Colonoscopy Fails to Identify Many Colorectal Cancers

Colonoscopy, a standard screening method for colorectal cancer, misses the majority of cancers on the right side of the colon and about one-third of cancers on the left side of the colon, according to the results of a study published in the Annals of Internal Medicine.[1] The researchers estimated that the screening method may reduce colorectal cancer mortality by 60-70%, rather than 90% as previously estimated.

Colorectal cancer is the second leading cause of cancer-related deaths in the United States. A colonoscopy is a procedure that involves the insertion of a lighted tube through the large intestine to allow a physician to examine the entire colon for abnormal areas. A colonoscopy is the preferred method for detecting early colon cancer and is recommended every 5-10 years beginning at age 50 for average-risk individuals.

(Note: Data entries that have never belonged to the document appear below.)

(** C7: Conservation of quantity.  What an order trades leaves the opposite
    side, exactly; the rest of a limit order comes to rest on its own side,
    and the rest of a market order is dropped. *)
Theorem quantity_conserved s b fuel now id side ty price qty p ts s' :
  Rep s b → wf b → is_u64 qty → fits side price qty b → (size (sOrders s) < fuel)%nat →
  place fuel now id side ty price qty s = Ok ((p, ts), s') →
  ∃ b', Rep s' b' ∧
    let r := side_of side in
    0 <= traded ts <= qty ∧
    side_vol (levels (opp r) b) = side_vol (levels (opp r) b') + traded ts ∧
    side_vol (levels r b') =
      side_vol (levels r b) + (if ty =? LimitOrder then qty - traded ts else 0).
Proof.
  intros HR Hwf Hq Hf Hs E.
  destruct (place_inv _ _ _ _ _ _ _ _ _ _ _ _ HR Hwf Hq Hf Hs E) as (_ & -> & HR' & _).
  eexists; split; [exact HR'|]. cbv zeta. unfold spec_process.
  destruct (Z.eqb_spec qty 0) as [->|Hne]; [cbn; destruct (ty =? LimitOrder); lia|].
  destruct (fill_levels _ qty _) as [[fs rem] ls] eqn:Hfill. cbn [fst snd].
  pose proof (fill_levels_sum _ _ _ _ _ _ Hfill) as [Hsum1 Hsum2].
  pose proof (fill_levels_rem _ _ _ _ _ _ Hfill (wf_levels _ Hwf _) ltac:(apply Hq)) as Hrem.
  rewrite traded_fills. split; [lia|].
  destruct (side_of side); cbn [levels opp set_levels set_bIndex bBids bAsks] in *;
    destruct (ty =? LimitOrder); (destruct (Z.ltb_spec 0 rem));
    cbn [andb levels set_levels set_bIndex bBids bAsks]; rewrite ?side_vol_insert; cbn [eRem]; lia.
Qed.

Lemma quantity_conserved_witness :
  ∃ b', Rep (run_place "buy" Buy LimitOrder 100 18 ex4) b' ∧
    side_vol (bAsks exb4) = side_vol (bAsks b') + 15 ∧ side_vol (bBids b') = side_vol (bBids exb4) + 3.
Proof.
  destruct (quantity_conserved ex4 exb4 100 0 "buy" Buy LimitOrder 100 18 (sBrk ex4)
    [mkTrade "ask-1" "buy" 100 10; mkTrade "ask-2" "buy" 100 5]
    (run_place "buy" Buy LimitOrder 100 18 ex4) (proj1 ex4_Rep) (proj2 ex4_Rep))
    as (b' & HR & _ & H1 & H2);
    [concrete|apply fits_check_sound; concrete|concrete|vm_compute; reflexivity|].
  exists b'. split; [exact HR|]. split; [exact H1|exact H2].
Defined.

Despite these recommendations, however, the effectiveness of colonoscopy in preventing colorectal cancer deaths remains unclear. Researchers in Canada conducted a study to determine the association between colonoscopy and reduction in deaths from the disease. The study included 10,292 case patients who died of colorectal cancer matched to 51,460 control patients who did not. The researchers identified the case patients through the Ontario Cancer Registry and the controls through the Registered Persons Database. Control subjects were matched to case patients on a 5:1 ratio based on age, gender, and socioeconomic status. In total, 7% of case patients had undergone colonoscopy compared with 9.8% of control subjects.

The results of the analysis indicated that colonoscopy missed about one-third of colorectal cancers on the left side of the colon and nearly all of the cancers on the right side of the colon. The reasons for this discrepancy are unclear. Some research has indicated that serrated polyps tend to grow in the right side of the colon and that these types of polyps develop into cancer much more quickly than other polyps. Furthermore, flat and indented polyps tend to cluster in the right colon. As a result colonoscopy might never be accurate in diagnosing cancers on the right side of the colon.

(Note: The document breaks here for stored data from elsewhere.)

(* ===== verification/GoBytes.v ===== *)
(** * Go byte slices, decimal numbers and the formatting verbs the code uses

    [bytes.IndexByte], slicing with its bounds check, [strconv.Atoi] and the
    verbs [%d] and [%03d] of [fmt.Sprintf].  Go strings and byte slices are
    both lists of characters; an [int] is a 64-bit integer. *)

From stdpp Require Import prelude list strings.
From Stdlib Require Import ZArith Lia Ascii.
From S2P Require Import Prelude.

Local Open Scope Z_scope.

Abbreviation bytes := (list ascii).

(** A string literal as bytes. *)
Definition str (s : string) : bytes := String.list_ascii_of_string s.

Definition len {A} (l : list A) : Z := Z.of_nat (length l).

(** ** Searching and slicing *)

Fixpoint index_of (c : ascii) (l : bytes) : option nat :=
  match l with
  | [] => None
  | x :: l' => if decide (x = c) then Some O else S <$> index_of c l'
  end.

(** [bytes.IndexByte]: -1 when the byte does not occur. *)
Definition IndexByte (l : bytes) (c : ascii) : Z :=
  match index_of c l with Some i => Z.of_nat i | None => -1 end.

(** [l[i:j]]. *)
Definition slice (l : bytes) (i j : Z) : res bytes :=
  if (0 <=? i) && (i <=? j) && (j <=? len l) then Ok (take (Z.to_nat (j - i)) (drop (Z.to_nat i) l))
  else Panic.
(** [l[i:]]. *)
Definition slice_from (l : bytes) (i : Z) : res bytes := slice l i (len l).

Lemma index_of_app c l1 l2 :
  c ∉ l1 → index_of c (l1 ++ c :: l2) = Some (length l1).
Proof.
  induction l1 as [|x l1 IH]; intros Hn; cbn.
  - by rewrite decide_True.
  - apply not_elem_of_cons in Hn as [Hne Hn]. rewrite decide_False by congruence. by rewrite IH.
Qed.

Lemma index_of_None c l : index_of c l = None ↔ c ∉ l.
Proof.
  induction l as [|x l IH]; cbn; [split; [intros _; apply not_elem_of_nil|done]|].
  rewrite not_elem_of_cons, <-IH. destruct (decide (x = c)) as [->|Hne]; [naive_solver|].
  rewrite fmap_None. naive_solver.
Qed.

Lemma index_of_Some c l i :
  index_of c l = Some i → ∃ l1 l2, l = l1 ++ c :: l2 ∧ (c ∉ l1) ∧ length l1 = i.
Proof.
  revert i. induction l as [|x l IH]; intros i H; cbn in H; [done|].
  destruct (decide (x = c)) as [->|Hne]; simplify_eq.
  - exists [], l. split_and!; [done|apply not_elem_of_nil|done].
  - apply fmap_Some in H as (j & Hj & ->). destruct (IH _ Hj) as (l1 & l2 & -> & Hn & <-).
    exists (x :: l1), l2. split_and!; [done|by apply not_elem_of_cons|done].
Qed.

Lemma len_app {A} (l1 l2 : list A) : len (l1 ++ l2) = len l1 + len l2.
Proof. unfold len. rewrite length_app. lia. Qed.
Lemma len_cons {A} (x : A) l : len (x :: l) = 1 + len l.
Proof. unfold len. cbn [length]. lia. Qed.
Lemma len_nonneg {A} (l : list A) : 0 <= len l.
Proof. unfold len. lia. Qed.

(** The middle of a list, by its position. *)
Lemma slice_mid l1 l2 l3 i j :
  i = len l1 → j = len l1 + len l2 → slice (l1 ++ l2 ++ l3) i j = Ok l2.
Proof.
  intros -> ->. unfold slice. rewrite !len_app.
  pose proof (len_nonneg l1). pose proof (len_nonneg l2). pose proof (len_nonneg l3).
  replace ((0 <=? len l1) && (len l1 <=? len l1 + len l2) &&
           (len l1 + len l2 <=? len l1 + (len l2 + len l3))) with true by (symmetry; lia).
  replace (len l1 + len l2 - len l1) with (len l2) by lia. unfold len. rewrite !Nat2Z.id.
  by rewrite drop_app_length, take_app_length.
Qed.

Lemma slice_from_app l1 l2 i : i = len l1 → slice_from (l1 ++ l2) i = Ok l2.
Proof.
  intros ->. unfold slice_from. rewrite <-(app_nil_r l2) at 1.
  apply slice_mid; [done|]. apply len_app.
Qed.

(** ** Decimal numbers *)

Definition code (c : ascii) : Z := Z.of_N (N_of_ascii c).

Definition digit_val (c : ascii) : option Z :=
  if (48 <=? code c) && (code c <=? 57) then Some (code c - 48) else None.

(** Left to right, without bounds. *)
Fixpoint digits_val (acc : Z) (l : bytes) : option Z :=
  match l with
  | [] => Some acc
  | c :: l' => d ← digit_val c; digits_val (acc * 10 + d) l'
  end.

Definition in_int64 (z : Z) : option Z :=
  if (- 2 ^ 63 <=? z) && (z <? 2 ^ 63) then Some z else None.

(** [strconv.Atoi]: an optional sign, at least one digit, in range. *)
Definition Atoi (l : bytes) : option Z :=
  match l with
  | [] => None
  | c :: l' =>
      if decide (c = "-"%char) then
        match l' with [] => None | _ => n ← digits_val 0 l'; in_int64 (- n) end
      else if decide (c = "+"%char) then
        match l' with [] => None | _ => n ← digits_val 0 l'; in_int64 n end
      else n ← digits_val 0 l; in_int64 n
  end.

(** The decimal digits of a natural number below [10 ^ fuel]. *)
Definition digit_char (d : Z) : ascii := ascii_of_N (Z.to_N (48 + d)).

Fixpoint digits (fuel : nat) (n : Z) : bytes :=
  match fuel with
  | O => []
  | S fuel' => if n <? 10 then [digit_char n] else digits fuel' (n / 10) ++ [digit_char (n mod 10)]
  end.

(** [fmt.Sprintf] with [%d]: twenty digits are enough for 64 bits. *)
Definition fmt_d (n : Z) : bytes :=
  if n <? 0 then "-"%char :: digits 20 (- n) else digits 20 n.

(** [fmt.Sprintf] with [%0wd]: zeros fill up to width [w], after the sign. *)
Definition zeros (k : Z) : bytes := replicate (Z.to_nat k) "0"%char.
Definition fmt_0d (w n : Z) : bytes :=
  if n <? 0 then "-"%char :: (let ds := digits 20 (- n) in zeros (w - 1 - len ds) ++ ds)
  else (let ds := digits 20 n in zeros (w - len ds) ++ ds).

Lemma digit_val_char d : 0 <= d < 10 → digit_val (digit_char d) = Some d.
Proof.
  intros Hd. unfold digit_val, digit_char, code.
  rewrite N_ascii_embedding by lia. rewrite Z2N.id by lia.
  replace ((48 <=? 48 + d) && (48 + d <=? 57)) with true by (symmetry; lia). f_equal. lia.
Qed.

Lemma digit_val_range c d : digit_val c = Some d → 0 <= d < 10.
Proof. unfold digit_val. case_match eqn:E; [|done]. intros [= <-]. lia. Qed.

Lemma digits_val_ge acc l n : 0 <= acc → digits_val acc l = Some n → acc <= n.
Proof.
  revert acc. induction l as [|c l IH]; intros acc Ha; cbn; [by intros [= <-]|]. intros (d & Hd & Hl)%bind_Some.
  apply digit_val_range in Hd. apply IH in Hl; lia.
Qed.

Lemma digits_val_app acc l1 l2 :
  digits_val acc (l1 ++ l2) = digits_val acc l1 ≫= λ n, digits_val n l2.
Proof.
  revert acc. induction l1 as [|c l1 IH]; intros acc; [done|]. cbn.
  destruct (digit_val c); [|done]. cbn. apply IH.
Qed.

Lemma digits_val_digits fuel n : 0 <= n < 10 ^ Z.of_nat fuel → (0 < fuel)%nat →
  digits_val 0 (digits fuel n) = Some n.
Proof.
  revert n. induction fuel as [|fuel IH]; intros n Hn Hf; [lia|]. cbn [digits].
  destruct (Z.ltb_spec n 10).
  - cbn. by rewrite digit_val_char by lia.
  - rewrite Nat2Z.inj_succ, Z.pow_succ_r in Hn by lia.
    destruct fuel as [|fuel]; [cbn in Hn; lia|].
    rewrite digits_val_app, IH.
    + cbn [mbind option_bind digits_val]. rewrite digit_val_char by (apply Z.mod_pos_bound; lia).
      cbn. f_equal. pose proof (Z.div_mod n 10). lia.
    + split; [apply Z.div_pos; lia|]. apply Z.div_lt_upper_bound; lia.
    + lia.
Qed.

Definition is_digit (c : ascii) : Prop := 48 <= code c <= 57.

Lemma digit_char_digit d : 0 <= d < 10 → is_digit (digit_char d).
Proof.
  intros Hd. unfold is_digit, digit_char, code. rewrite N_ascii_embedding by lia. lia.
Qed.

Lemma digits_are_digits fuel n : 0 <= n → Forall is_digit (digits fuel n).
Proof.
  revert n. induction fuel as [|fuel IH]; intros n Hn; cbn; [constructor|].
  destruct (Z.ltb_spec n 10); [repeat constructor; try apply digit_char_digit; lia|].
  apply Forall_app. split; [apply IH, Z.div_pos; lia|].
  repeat constructor; apply digit_char_digit, Z.mod_pos_bound; lia.
Qed.

Lemma digits_nonempty fuel n : (0 < fuel)%nat → digits fuel n ≠ [].
Proof.
  destruct fuel; [lia|]. intros _. cbn. destruct (n <? 10); [done|].
  intros E. by apply app_eq_nil in E as [_ ?].
Qed.

(** A number formatted with [%d] reads back. *)
Lemma Atoi_fmt_d n : is_int64 n → Atoi (fmt_d n) = Some n.
Proof.
  intros Hn. unfold is_int64 in Hn. unfold fmt_d. destruct (Z.ltb_spec n 0).
  - unfold Atoi. rewrite decide_True by done.
    destruct (digits 20 (- n)) as [|c l] eqn:E; [by apply digits_nonempty in E; [|lia]|].
    rewrite <-E, digits_val_digits by lia. cbn -[Z.pow]. unfold in_int64.
    rewrite Z.opp_involutive. by replace ((- 2 ^ 63 <=? n) && (n <? 2 ^ 63)) with true by lia.
  - pose proof (digits_are_digits 20 n ltac:(lia)) as Hd.
    destruct (digits 20 n) as [|c l] eqn:E; [by apply digits_nonempty in E; [|lia]|].
    unfold Atoi. apply Forall_cons in Hd as [Hc _].
    rewrite !decide_False by (intros ->; unfold is_digit, code in Hc; cbn in Hc; lia).
    rewrite <-E, digits_val_digits by lia. cbn -[Z.pow]. unfold in_int64.
    by replace ((- 2 ^ 63 <=? n) && (n <? 2 ^ 63)) with true by lia.
Qed.

(** ** Padding *)

Lemma digits_val_zeros k l : digits_val 0 (zeros k ++ l) = digits_val 0 l.
Proof. unfold zeros. induction (Z.to_nat k) as [|n IH]; [done|]. exact IH. Qed.

(** A number below [10 ^ k] has at most [k] digits. *)
Lemma len_digits_below fuel k n :
  0 <= n < 10 ^ Z.of_nat k → (0 < k)%nat → len (digits fuel n) <= Z.of_nat k.
Proof.
  revert k n. induction fuel as [|fuel IH]; intros k n Hn Hk; [change (len (digits 0 n)) with 0; lia|]. cbn [digits].
  destruct (Z.ltb_spec n 10); [rewrite len_cons; change (len []) with 0; lia|].
  destruct k as [|k]; [lia|]. rewrite Nat2Z.inj_succ, Z.pow_succ_r in Hn by lia.
  destruct k as [|k]; [cbn in Hn; lia|].
  rewrite len_app. change (len [_]) with 1.
  assert (len (digits fuel (n / 10)) <= Z.of_nat (S k)); [|lia].
  apply IH; [|lia]. split; [apply Z.div_pos; lia|]. apply Z.div_lt_upper_bound; lia.
Qed.

Lemma fmt_0d_width k n :
  0 <= n < 10 ^ Z.of_nat k → n < 10 ^ 20 → (0 < k)%nat →
  len (fmt_0d (Z.of_nat k) n) = Z.of_nat k ∧ digits_val 0 (fmt_0d (Z.of_nat k) n) = Some n.
Proof.
  intros Hn Hm Hk. unfold fmt_0d. replace (n <? 0) with false by lia. cbv zeta.
  pose proof (len_digits_below 20 k n Hn Hk). split.
  - rewrite len_app. unfold zeros, len at 1. rewrite length_replicate. lia.
  - rewrite digits_val_zeros. by apply digits_val_digits; [lia|lia].
Qed.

While researchers have long estimated that colonoscopy reduces colorectal cancer deaths by 90%, the results of this analysis indicate that the reduction might be closer to 60%. More research is needed to understand the implications of this analysis. In the meantime the researchers caution that the results of this study should not change the colonoscopy screening recommendations. A 60% reduction in mortality is still an important benefit; in comparison, mammography reduces breast cancer mortality by only 25%.

Research will likely be ongoing to further evaluate the benefits and shortcomings of colonoscopy.


[1] Baxter NN, Goldwasser MA, Paszat LF, et al. Association of colonoscopy and death from colorectal cancer: A population-based, case-control study. Annals of Internal Medicine. 2009;150:1-8.